作戦通りの好スタート
第3戦スポーツランドSUGOは前戦から2ヶ月ものインターバルが設けられ、多くのライダーにとってしっかりと休養とトレーニングでコンディションを整えられたレースだった。大塚はこの期間を使って様々な試みを繰り返してきたという。特に、このGOSHI Racing Storyでもたびたび触れてきた「スタート方法」について、監督である東福寺保雄や先輩のアドバイスを組みあわせてブラッシュアップしてきている。
SUGOは予選前日まで降り注いだ豪雨によって最悪のマディが想定された。こうしたひどいコンディションのSUGOでは、ドライコンディション時に有利なイン側が荒れてしまいがちだ。予選となる土曜日は特に泥の堆積がイン側が深く、アウト側から大きく1コーナーをまわる方法が有利だった。IA2でもジェイ・ウィルソンが荒れていない大外のラインから1車分ほど飛び出し、そのままホールショットを決めている。だが、大塚はあえてここでイン側を選んでいる。手練れのライダーが多いアウト側を避け、あえてイン側を基本どおりにタイトにまわることで好スタートを狙うという目論見だった。
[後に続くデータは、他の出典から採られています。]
(** * SolarMQTT: the build configuration header and the plugin entry header

    The repository's C sources are two headers:

    - [shared/mosquitto/config.h], the feature and compatibility profile
      under which libmosquitto is compiled, and
    - [PluginSolarMQTT.h], which declares the plugin's Lua entry point.

    Both are programs of the C preprocessor.  They are embedded here as
    functions on the state of a translation unit (its macro table and the
    declarations seen so far), built from one combinator per directive, so
    that each definition below can be read side by side with the header it
    comes from. *)

From Stdlib Require Import NArith String Ascii List Lia.
From stdpp Require Import gmap strings list fin_maps.

Local Open Scope string_scope.

(** ** Preprocessing tokens, macros, declarations *)

Inductive token :=
| TId (x : string)        (* identifier, keywords included *)
| TNum (n : N)            (* integer pp-number *)
| TLParen
| TRParen
| TComma
| TPunct (p : string).    (* any other punctuator *)

(** [#define N body] is object-like, [#define N(p1, ..) body] is
    function-like. *)
Inductive macro :=
| ObjMacro (body : list token)
| FunMacro (params : list string) (body : list token).

Inductive ctype :=
| CInt
| CNamed (n : string)
| CPtr (t : ctype).

(** Declarations are recorded as the header writes them, before macro
    replacement: [d_specs] keeps leading specifier macros such as
    [CORONA_EXPORT] by name. *)
Inductive decl :=
| DTypedef (t : ctype) (name : string)
| DFun (d_specs : list string) (d_ret : ctype) (d_name : string)
       (d_params : list (ctype * string)).

Record tu := mkTu {
  macros : gmap string macro;
  decls  : list decl
}.

(** ** One-step macro replacement *)

Fixpoint param_arg (x : string) (params : list string)
    (args : list (list token)) : option (list token) :=
  match params, args with
  | p :: ps, a :: rest => if String.eqb x p then Some a else param_arg x ps rest
  | _, _ => None
  end.

Definition subst_token (params : list string) (args : list (list token))
    (t : token) : list token :=
  match t with
  | TId x => match param_arg x params args with
             | Some a => a
             | None => [t]
             end
  | _ => [t]
  end.

(** The replacement list of a macro invocation: the body with each
    parameter replaced by the corresponding argument.  An object-like macro
    takes no argument list; a function-like one needs as many arguments as
    it has parameters.  (The operators [#] and [##] occur in neither
    header and are not modelled.) *)
Definition replacement (m : macro) (args : list (list token))
    : option (list token) :=
  match m with
  | ObjMacro body =>
      match args with [] => Some body | _ => None end
  | FunMacro params body =>
      if Nat.eqb (length params) (length args)
      then Some (concat (map (subst_token params args) body))
      else None
  end.

(** What an invocation of the macro named [x] is replaced by in the
    translation unit [s] ([args] is empty for an object-like macro). *)
Definition expand_once (s : tu) (x : string) (args : list (list token))
    : option (list token) :=
  m ← macros s !! x; replacement m args.

(** ** Operands of [#if]

    The value the preprocessor gives to an identifier inside an [#if]
    expression.  An identifier that is not an object-like macro is left
    alone by macro replacement and then counts as 0.  An object-like macro
    is replaced by its body and the result is rescanned with the macro
    itself no longer available, which is what [delete] does here.  Bodies
    other than a single number or a single identifier are outside this
    model and give [None], as does a malformed expression.  A number
    stands for its value as written; [if_value] below brings it into the
    range of the preprocessor's integer type where it is compared. *)
Fixpoint operand_value (fuel : nat) (env : gmap string macro) (x : string)
    : option N :=
  match env !! x with
  | None => Some 0%N
  | Some (FunMacro _ _) => Some 0%N
  | Some (ObjMacro [TNum v]) => Some v
  | Some (ObjMacro [TId y]) =>
      match fuel with
      | O => None
      | S fuel' => operand_value fuel' (delete x env) y
      end
  | Some (ObjMacro _) => None
  end.

(** Every rescan removes one macro from the table, so [size env] steps
    are enough. *)
Definition if_operand (env : gmap string macro) (x : string) : option N :=
  operand_value (size env) env x.

(** ** Directives as state transformers *)

Definition pp := tu -> option tu.
Definition cond := tu -> option bool.

Definition pp_skip : pp := fun s => Some s.

(** A group of lines is processed top to bottom; the first failure
    aborts the translation. *)
Fixpoint pp_group (ds : list pp) : pp :=
  match ds with
  | [] => pp_skip
  | d :: rest => fun s => d s ≫= pp_group rest
  end.

(** [#define]: a later definition of the same name replaces the earlier
    one (compilers diagnose a change of body and go on with the new one). *)
Definition define (x : string) (m : macro) : pp :=
  fun s => Some (mkTu (<[x := m]> (macros s)) (decls s)).

Definition declare (d : decl) : pp :=
  fun s => Some (mkTu (macros s) (decls s ++ [d])).

Definition is_defined (x : string) (s : tu) : bool :=
  match macros s !! x with Some _ => true | None => false end.

Definition c_defined (x : string) : cond := fun s => Some (is_defined x s).
Definition c_not (c : cond) : cond := fun s => negb <$> c s.
Definition c_and (c1 c2 : cond) : cond :=
  fun s => b1 ← c1 s; b2 ← c2 s; Some (b1 && b2).
Definition c_or (c1 c2 : cond) : cond :=
  fun s => b1 ← c1 s; b2 ← c2 s; Some (b1 || b2).

(** [#if] expressions are evaluated in the widest integer type, which has
    64 bits.  A literal that does not fit is diagnosed and then taken
    modulo 2^64; a literal that fits stands for itself.  No operand here is
    negative, so signed and unsigned comparison agree on the result. *)
Definition uintmax_modulus : N := 18446744073709551616.

Definition if_value (v : N) : N := (v mod uintmax_modulus)%N.

(** [X < k] for an identifier [X] and an integer literal [k]. *)
Definition c_lt (x : string) (k : N) : cond :=
  fun s =>
    v ← if_operand (macros s) x;
    Some (N.ltb (if_value v) (if_value k)).

(** [#if c] ... [#else] ... [#endif] *)
Definition pp_if (c : cond) (thn els : list pp) : pp :=
  fun s => b ← c s; if b : bool then pp_group thn s else pp_group els s.

Definition pp_ifdef (x : string) (thn : list pp) : pp :=
  pp_if (c_defined x) thn [].
Definition pp_ifndef (x : string) (thn : list pp) : pp :=
  pp_if (c_not (c_defined x)) thn [].

(** Empty object-like macro: [#define X]. *)
Definition flag : macro := ObjMacro [].
(** [#define X Y] for a single identifier [Y]. *)
Definition alias (y : string) : macro := ObjMacro [TId y].

(** ** The two headers *)

Section Headers.

(** System and host headers pulled in with [#include <...>] are not part
    of the repository; their effect on the translation unit is a
    parameter. *)
Variable sys_header : string -> pp.

Definition include_sys (h : string) : pp := sys_header h.

(** *** config.h *)

(** Lines 13-17. *)
Definition platform_options : pp :=
  pp_if (c_defined "__APPLE__")
    [ define "__DARWIN_C_SOURCE" flag ]
    [ pp_if (c_or (c_defined "__FreeBSD__") (c_defined "__NetBSD__"))
        [ define "HAVE_NETINET_IN_H" flag ]
        [] ].

(** Lines 23-32.  The six [#undef] lines between the two definitions are
    inside comments, so they are not directives. *)
Definition feature_flags : pp :=
  pp_group
    [ define "WITH_TLS" flag;
      define "WITH_THREADING" flag ].

(** Lines 38-50. *)
Definition compat_msvc : pp :=
  pp_if (c_and (c_defined "_MSC_VER") (c_lt "_MSC_VER" 1900))
    [ define "snprintf" (alias "sprintf_s");
      define "EPROTO" (alias "ECONNABORTED");
      pp_ifndef "ECONNABORTED"
        [ define "ECONNABORTED" (alias "WSAECONNABORTED") ];
      pp_ifndef "ENOTCONN"
        [ define "ENOTCONN" (alias "WSAENOTCONN") ];
      pp_ifndef "ECONNREFUSED"
        [ define "ECONNREFUSED" (alias "WSAECONNREFUSED") ] ]
    [].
この作戦がぴったりハマった予選ヒート、大塚はアウトからホールショットを奪った富田俊樹に続いて3番手でスタート。5周目に2番手にあがると富田を追い詰める展開へ。わずか0.4秒差の2位でフィニッシュ。表彰台の経験があるSUGOで幸先のいい結果となった。
パッシングが難しかった決勝ヒート
土砂降りの夜を挟んで日曜日の決勝ヒート1は、やはり予選と同様のスタートグリッドに。大塚はここでもイン側を選び、見事にタイトターンを決めて好スタートを切る。富田、小島庸平、大塚と続きSUGO名物大坂へなだれ込むが、このオープニングラップでミスをしてしまい8番手へ。後半で追い上げて6位でのフィニッシュ。
ヒート2、すでに路面は回復傾向にあり、IA1クラスのライダーにとってはベストに近いコンディション。ただしラインはかなり限られてしまいパッシングしづらい状況でもあった。さらに、スタートグリッドの状態も回復しており富田らトップライダーもイン側をチョイス。大塚はイン側から3番目、ヤマハファクトリー渡辺祐介の隣からスタートすることに。ところがゲートのちょっとした動きにつられてしまってフライング気味の挙動になり、体勢を整えられないままのスタートに。大きく出遅れてしまった大塚は必死にラインの少ないSUGOでもがくものの、他車との接触でエキゾーストパイプをつぶしてしまったことでリタイアを余儀なくされてしまった。
ヒート2をふいにしてしまったが大塚の手応えは、悪くはない。「調子もよかったし、いつもとちがう一皮むけた自分を見せられたと思います。3つのスタートのうち、2つは成功しました。決勝ではラインが一本しかなかったように見えましたが、僕はああいうコンディションは得意なんです。ワダチでしっかり前との差をつめて次のセクションで刺したりとか、何カ所か勝負できるところも見つけられていました。ポジティブな要素が多かったですし、ヒート1では若手で急成長中の大倉由揮くんをちゃんとパスできたことも嬉しいポイントでしたね。
マフラーはエキゾーストパイプを少し変えてもらって、昨シーズン好印象なところまで詰められた高速域を残しつつ、低中速が出てきた感触があります。ワダチの中での扱いやすさなどいい部分も多く、次戦も楽しみですよ」とテンションを上げながら話してくれた。
GOSHIレーシングの石浦氏も、今回の結果には満足だと言う。「中速から高速にかけてのつながりを改善した仕様で事前テストに臨みました。これをECUで燃調を合わせこんでいったという形です。天気予報は雨だったので事前にマッピングをマディ用に用意していました。トラクションコントロールなども考えていたのですが、効き過ぎるようで今回は採用を見送っています。
懸案だったスタートは大塚からクラッチをつないだ瞬間にフロントが浮いてきてしまうという報告があったので、そこを重点的に潰していき、練習とテストを積み重ねてきたので、それがよかったのかもしれません。今回からホールショットデバイスのセット位置もかなり大きく下げています。方向性をみれば、いい結果だったと思いますね。またインターバルがあくので、新作のマフラーをテストして実戦投入の時期を見定めたいと思っています」
大塚の最高位ヒート3位には届かなかったが、特に予選の走りは素晴らしいものがあった。スタートを出てその後の展開がかみ合えばトップ集団に絡んで走れることを証明している。